Sunday, May 03, 2026

A few notes on Michael Rabin

Michael Rabin passed away on April 14,2026. I blogged about him here

My post listed results of his that proved upper and lower bounds on problems. My point was that he proved upper and lower bounds for MANY different levels- from decidable to regular. And I am sure I left out some of his results. 

Here are some things I did not mention.

1) Rabin and Scott shared the Turing Award in 1976.  My not mentioning it raises the following question:

If I want to say someone has an impressive set of results which is a better way:

listing the awards they've won, or

listing  their results. 

I leave this to the reader. 

2) I had Rabin for two graduate courses at Harvard: Algorithms and Complexity Theory. He was a great teacher and gave insights into the results, some of which he had either proven or worked on.

3) I recalled thanking him in my PhD Thesis. So I dusted it off to see what I had said: 

The many courses I have taken at Harvard and MIT have helped me create this thesis. I am especially indebted to Michael Rabin, Mike Sipser, and Michael Stob for their excellent courses in algorithms, complexity theory, and recursion theory. Their pedagogy has been an inspiring example of what good teaching can and should be.

What is the probability that all three great teachers were named Michael? I do not know, however, I suspect Michael Rabin could have told me. 




Wednesday, April 29, 2026

Because It Doesn't Have To

My favorite quote about networking came from Jim Kurose.

The Internet works so well because it doesn't have to.

The IP and lower layers of the internet stack make no promises of delivery. Complete failure fulfills the protocol. This allows for simpler and more powerful protocols without the extra complexity needed to guarantee success. TCP aims for delivery basically by restarting the IP communication when it fails, and even TCP can report failure to the layers above.

We can say the same about modern artificial intelligence.
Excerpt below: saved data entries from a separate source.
Lemma clip_values lo hi l :
  clip lo hi (of_values l) = of_values (map (clip1 lo hi) l).
Proof. unfold clip, of_values. now rewrite !map_map. Qed.

(** ** The text of a price *)

(** What is left of a price text: the part before the first [-]. *)
Definition low_part (s : string) : string :=
  match split "-" s with
  | h :: _ => h
  | [] => EmptyString
  end.

(** The number [load_data] reads in one cell of a price column. *)
Definition price_of (c : cell) : float64 := parse_float (low_part (str_of c)).

Lemma split_not_nil sep s : split sep s <> [].
Proof.
  destruct s as [|c s]; simpl; [discriminate|].
  destruct (Ascii.eqb c sep); [discriminate|].
  destruct (split sep s); discriminate.
Qed.

(** The three steps on a price column amount to [price_of] on each cell. *)
Lemma price_column c :
  to_numeric (str_get 0 (str_split "-" (astype_str c))) =
  of_values (map price_of c).
Proof.
  unfold to_numeric, str_get, str_split, astype_str, of_values.
  rewrite !map_map. apply map_ext. intros v. unfold price_of, low_part.
  destruct (split "-" (str_of v)) as [|h t] eqn:E.
  - now apply split_not_nil in E.
  - reflexivity.
Qed.

Lemma low_part_no_dash s : contains "-" (low_part s) = false.
Proof.
  unfold low_part. induction s as [|c s IH]; simpl; auto.
  destruct (Ascii.eqb c "-") eqn:E; simpl; auto.
  destruct (split "-" s) as [|h t]; simpl; rewrite E; simpl; auto.
Qed.



End SeriesFacts.

(* ===================================================================== *)
(** * Running [load_data] *)
(* ===================================================================== *)

Module Run.

Import Float64 Text Pandas App PandasFacts SeriesFacts.
Local Open Scope py_scope.

(** ** One statement at a time *)

Lemma step_assign {B} d (f : unit -> M B) s :
  bind (assign d) f s = f tt (mkSession d (shown s)).
Proof. reflexivity. Qed.

Lemma step_current {B} (f : DataFrame -> M B) s :
  bind current f s = f (df s) s.
Proof. reflexivity. Qed.

Lemma step_getitem {B} name c (f : Series -> M B) s :
  get_column name (df s) = Some c -> bind (getitem name) f s = f c s.
Proof. intros H. unfold bind, getitem. now rewrite H. Qed.

Lemma step_getitem_fail {B} name (f : Series -> M B) s :
  get_column name (df s) = None ->
  bind (getitem name) f s = (inl (KeyError name), s).
Proof. intros H. unfold bind, getitem. now rewrite H. Qed.

Lemma step_setitem {B} name v (f : unit -> M B) s :
  bind (setitem name v) f s =
  f tt (mkSession (set_column name v (df s)) (shown s)).
Proof. reflexivity. Qed.

Lemma step_inplace {B} name g c (f : unit -> M B) s :
  get_column name (df s) = Some c ->
  bind (inplace name g) f s =
  f tt (mkSession (set_column name (g c) (df s)) (shown s)).
Proof. intros H. unfold inplace, bind, getitem, setitem. now rewrite H. Qed.

Lemma step_dropna {B} name c (f : unit -> M B) s :
  get_column name (df s) = Some c ->
  bind (dropna name) f s =
  f tt (mkSession (keep_rows (map notna c) (df s)) (shown s)).
Proof.
  intros H. unfold dropna, bind, getitem, current, assign. now rewrite H.
Qed.

Lemma step_arith {B} op a b (f : Series -> M B) s :
  bind (arith op (of_values a) (of_values b)) f s =
  f (of_values (map2 op a b)) s.
Proof. unfold arith. now rewrite !values_of_values. Qed.

Lemma step_arith_scalar {B} op a k (f : Series -> M B) s :
  bind (arith_scalar op (of_values a) k) f s =
  f (of_values (map (fun v => op v k) a)) s.
Proof. unfold arith_scalar. now rewrite !values_of_values. Qed.

Lemma step_mean {B} a (f : float64 -> M B) s :
  bind (mean (of_values a)) f s = f (mean_of a) s.
Proof. unfold mean. now rewrite !values_of_values. Qed.

(** The column a presence test leaves: the default when the source
    column is absent, the converted source column otherwise. *)
Definition guarded (present : bool) (src : option Series)
  (g : Series -> Series) (dflt : Series) : Series :=
  match present, src with
  | true, Some c => g c
  | _, _ => dflt
  end.

Lemma step_guard {B} names name dst msg v g (f : unit -> M B) s :
  (has_column name names = true -> get_column name (df s) <> None) ->
  bind (ifelse (negb (has_column name names))
          (st_error msg ;; setitem_scalar dst v)
          (c <- getitem name ;; setitem dst (g c))) f s
  = f tt (mkSession
            (set_column dst
               (guarded (has_column name names) (get_column name (df s)) g
                  (broadcast v (df s)))
               (df s))
            (shown s ++ (if has_column name names then [] else [msg]))).
Proof.
  intros H.
  unfold guarded, ifelse, bind, getitem, setitem, setitem_scalar, st_error.
  destruct (has_column name names); simpl.
  - destruct (get_column name (df s)) eqn:E; [|now destruct H].
    simpl. now rewrite app_nil_r; destruct s.
  - reflexivity.
Qed.

Ltac known :=
  repeat match goal with
         | H : get_column _ _ = Some _ |- _ => rewrite H
         end.

Ltac lookup :=
  cbn [df shown];
  repeat first [ rewrite get_set_same
               | rewrite get_set_other by reflexivity
               | rewrite get_keep_rows ];
  known; cbn [option_map]; try reflexivity.

Ltac present :=
  cbn [df shown];
  repeat first [ rewrite has_column_set | rewrite has_column_keep_rows ];
  cbn [String.eqb Ascii.eqb Bool.eqb orb andb category_col];
  repeat first [ rewrite get_set_other by reflexivity
               | rewrite get_keep_rows ].

Ltac tidy :=
  rewrite ?price_column, ?to_numeric_values, ?fillna_from_values,
    ?fillna_values, ?select_of_values, ?notna_values, ?clip_values.

Ltac step :=
  first [ rewrite step_assign
        | rewrite step_current
        | rewrite step_setitem
        | erewrite step_getitem by lookup
        | erewrite step_inplace by lookup
        | erewrite step_dropna by lookup
        | rewrite step_arith
        | rewrite step_arith_scalar
        | rewrite step_mean ];
  cbv beta zeta; cbn [df shown]; tidy.

(** ** What the run leaves *)

(** The header after [df.columns.str.strip()]. *)
Definition stripped (csv : DataFrame) : DataFrame := rename_columns strip csv.

(** The rows [dropna] keeps: those whose discounted price is a number. *)
Definition kept_mask (cd : Series) : list bool :=
  map (fun x => negb (is_nan x)) (map price_of cd).

Definition kept {A : Type} (cd : Series) (l : list A) : list A :=
  select (kept_mask cd) l.

(** The discount of one row. *)
Definition discount_percent (o d : float64) : float64 :=
  clip1 (of_Z 0) (of_Z 100)
    (fill_with zero (mul (div (sub o d) o) (of_Z 100))).

Lemma discount_column O D :
  map (clip1 (of_Z 0) (of_Z 100))
    (map (fill_with zero)
       (map (fun v => mul v (of_Z 100)) (map2 div (map2 sub O D) O)))
  = map2 discount_percent O D.
Proof.
  revert D. induction O as [|o O IH]; intros [|d D]; simpl; auto.
  now rewrite IH.
Qed.

(** The messages of a run, in the order [st.error] shows them. *)
Definition warning (d : DataFrame) (name msg : string) : list string :=
  if has_column name (column_names d) then [] else [msg].

Definition warnings (csv : DataFrame) : list string :=
  warning (stripped csv) "product_category" msg_category
  ++ warning (stripped csv) "is_best_seller" msg_best_seller
  ++ warning (stripped csv) "has_coupon" msg_coupon
  ++ warning (stripped csv) "sustainability_tags" msg_sustainability
  ++ warning (stripped csv) "is_sponsored" msg_sponsored.

(** The column a presence test leaves for source column [name]. *)
Definition optional (csv : DataFrame) (cd : Series) (name : string)
  (g : Series -> Series) (v : cell) : Series :=
  guarded (has_column name (column_names (stripped csv)))
    (option_map (kept cd) (get_column name (stripped csv)))
    g
    (repeat v (List.length (kept cd (index csv)))).

(** The columns [load_data] assigns. *)
Definition assigned : list string :=
  ["discounted_price"; "original_price"; "product_rating"; "total_reviews";
   "purchased_last_month"; "product_category"; "Est. Revenue (Last Month)";
   "Discount %"; "is_best_seller"; "has_coupon_bool"; "is_sustainable";
   "is_sponsored"].

(** The columns of the frame [load_data] returns, given the five columns
    it reads unconditionally. *)
Record prepared (csv : DataFrame) (cd co cr ct cp : Series) (out : DataFrame)
  : Prop :=
  { p_index : index out = kept cd (index csv);
    p_discounted :
      get_column "discounted_price" out =
      Some (of_values (kept cd (map price_of cd)));
    p_original :
      get_column "original_price" out =
      Some (of_values (kept cd (map2 fill_from (map price_of co) (map price_of cd))));
    p_rating :
      get_column "product_rating" out =
      Some (of_values
              (map (fill_with (mean_of (map numeric_cell (kept cd cr))))
                 (map numeric_cell (kept cd cr))));
    p_reviews :
      get_column "total_reviews" out =
      Some (of_values (map (fill_with zero) (map numeric_cell (kept cd ct))));
    p_purchased :
      get_column "purchased_last_month" out =
      Some (of_values (map (fill_with zero) (map numeric_cell (kept cd cp))));
    p_revenue :
      get_column "Est. Revenue (Last Month)" out =
      Some (of_values
              (map2 mul (kept cd (map price_of cd))
                 (map (fill_with zero) (map numeric_cell (kept cd cp)))));
    p_discount :
      get_column "Discount %" out =
      Some (of_values
              (map2 discount_percent
                 (kept cd (map2 fill_from (map price_of co) (map price_of cd)))
                 (kept cd (map price_of cd))));
    p_category :
      get_column "product_category" out =
      Some (optional csv cd "product_category"
              (fillna (CStr "Unknown")) (CStr "Unknown"));
    p_best_seller :
      get_column "is_best_seller" out =
      Some (optional csv cd "is_best_seller" astype_bool (CBool false));
    p_coupon :
      get_column "has_coupon_bool" out =
      Some (optional csv cd "has_coupon"
              (fun c => gt (str_len (astype_str c)) 3) (CBool false));
    p_sustainable :
      get_column "is_sustainable" out =
      Some (optional csv cd "sustainability_tags" notna_series (CBool false));
    p_sponsored :
      get_column "is_sponsored" out =
      Some (optional csv cd "is_sponsored"
              (fillna (CBool false)) (CStr "Unknown"));
    p_other :
      forall name, ~ In name assigned ->
        get_column name out =
        option_map (kept cd) (get_column name (stripped csv)) }.

Section Run.

Variable csv : DataFrame.
Variables cd co cr ct cp : Series.
Hypothesis Hd : get_column "discounted_price" (rename_columns strip csv) = Some cd.
Hypothesis Ho : get_column "original_price" (rename_columns strip csv) = Some co.
Hypothesis Hr : get_column "product_rating" (rename_columns strip csv) = Some cr.
Hypothesis Ht : get_column "total_reviews" (rename_columns strip csv) = Some ct.
Hypothesis Hp : get_column "purchased_last_month" (rename_columns strip csv) = Some cp.

Lemma guard_side name mask :
  has_column name (column_names (rename_columns strip csv)) = true ->
  option_map (select mask) (get_column name (rename_columns strip csv)) <> None.
Proof.
  rewrite has_column_get.
  destruct (get_column name (rename_columns strip csv)); simpl; congruence.
Qed.

Ltac branch :=
  rewrite step_guard; [|present; apply guard_side];
  present; cbv beta zeta; cbn [df shown].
Machine learning works so well because it doesn't have to.

With the softmax function that neural nets use to determine the probability of outputs, neural nets never completely rule out a possibility, always giving it at least some tiny probability. In cases where the complexity is just too difficult, neural nets give several possibilities with nontrivial probabilities, as I described in my recent post, where a machine learning model would generate a uniform distribution to capture the output of a pseudorandom generator. Instead of rigidly forcing the model to give us a specific answer, by looking at distributions we allow the models to make mistakes.

Thus a machine learning model can be correct when it makes probabilistic guesses in situations too complicated to solve directly, which allows it to achieve its best possible performance. Because we allow the models to make mistakes, they have the flexibility to solve complex problems far more frequently.

Sunday, April 26, 2026

LEAPing into the Future of Coding

A few months ago in Oxford, Bernard Sufrin, an emeritus fellow, said he's looking to hire a student to implement LEAP (Logic Engine for Argument by Pointing), a way to teach logic by proving basic logic theorems via pointing and clicking. Rahul Santhanam said why not give it to AI. Bernard said AI can't handle this task. I thought why not give it a try.

I gave Claude a single prompt that Bernard helped me formulate:

Architecture of a system to support proof by pointing in first order logic using LEAP

About an hour later, without giving additional details, we had a working prototype. Give it a try. I put the code and some more details on GitHub.

Watching Claude work was amazing. Claude created an architecture based on the paper Proof by Pointing by Yves Bertot, Gilles Kahn and Laurent Théry.

Claude then asked me:

Would you like me to proceed with implementing any of these layers?

Why not? So I told Claude to go ahead.

It started coding and it created 78 test cases and kept debugging itself until all those test cases worked out. It took me longer to get the program working on the web than Claude took to program it. I sent the link to Bernard who responded "Wow! I take it back if the program was all synthesized from the prompt." 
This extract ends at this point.